Data entries
■ ■ ■ ■ ■ ■ ■

(** * Notion synchronisation engine of claude-task-master: a shallow embedding

    The development follows [scripts/modules/notion.js],
    [scripts/modules/notion-operations.js],
    [scripts/modules/notion-base-command.js] and
    [scripts/modules/notion-reset-command.js].

    [notion.js] is present in two revisions.  They differ, for the functions
    embedded here, in one place only: the later revision filters subtasks
    without an id out of the flattening ([validSubtasks]).  The flattener
    below takes the revision as a parameter. *)

From stdpp Require Import gmap strings.
From Stdlib Require Import ZArith List String Ascii Bool Lia DecimalString.
Import ListNotations.

Local Open Scope string_scope.
Local Open Scope list_scope.

(** ** JavaScript values *)

Module JS.

(** The primitive values a task file (JSON) can hold in a scalar position.
    Numbers are the integers; JSON has no NaN, so strict equality [===] on
    these values is structural equality. *)
Inductive jsval : Type :=
| JUndefined
| JNull
| JBool (b : bool)
| JNum (n : Z)
| JStr (s : string).

Definition jsval_eqb (a b : jsval) : bool :=
  match a, b with
  | JUndefined, JUndefined => true
  | JNull, JNull => true
  | JBool x, JBool y => Bool.eqb x y
  | JNum x, JNum y => Z.eqb x y
  | JStr x, JStr y => String.eqb x y
  | _, _ => false
  end.

(** [a === b] and [a !== b]. *)
Definition strictEq (a b : jsval) : bool := jsval_eqb a b.
Definition strictNe (a b : jsval) : bool := negb (jsval_eqb a b).

(** Truthiness, as used by [!v], [v || w] and [v ? a : b]. *)
Definition truthy (v : jsval) : bool :=
  match v with
  | JUndefined | JNull => false
  | JBool b => b
  | JNum n => negb (Z.eqb n 0)
  | JStr s => negb (String.eqb s "")
  end.

(** [v || w] *)
Definition jsOr (v w : jsval) : jsval := if truthy v then v else w.

Definition isString (v : jsval) : bool :=
  match v with JStr _ => true | _ => false end.
Definition isNumber (v : jsval) : bool :=
  match v with JNum _ => true | _ => false end.
Definition isUndefined (v : jsval) : bool :=
  match v with JUndefined => true | _ => false end.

■ ■ ■ ■ ■ ■ ■

- [Exercise requirements] Only those lines of the entries above that run from the line containing "Definition truthy (v" to the line containing "Definition isNumber (v", both included, should be transcribed exactly.

- [Exercise answer]
Definition truthy (v : jsval) : bool :=
  match v with
  | JUndefined | JNull => false
  | JBool b => b
  | JNum n => negb (Z.eqb n 0)
  | JStr s => negb (String.eqb s "")
  end.

(** [v || w] *)
Definition jsOr (v w : jsval) : jsval := if truthy v then v else w.

Definition isString (v : jsval) : bool :=
  match v with JStr _ => true | _ => false end.
Definition isNumber (v : jsval) : bool :=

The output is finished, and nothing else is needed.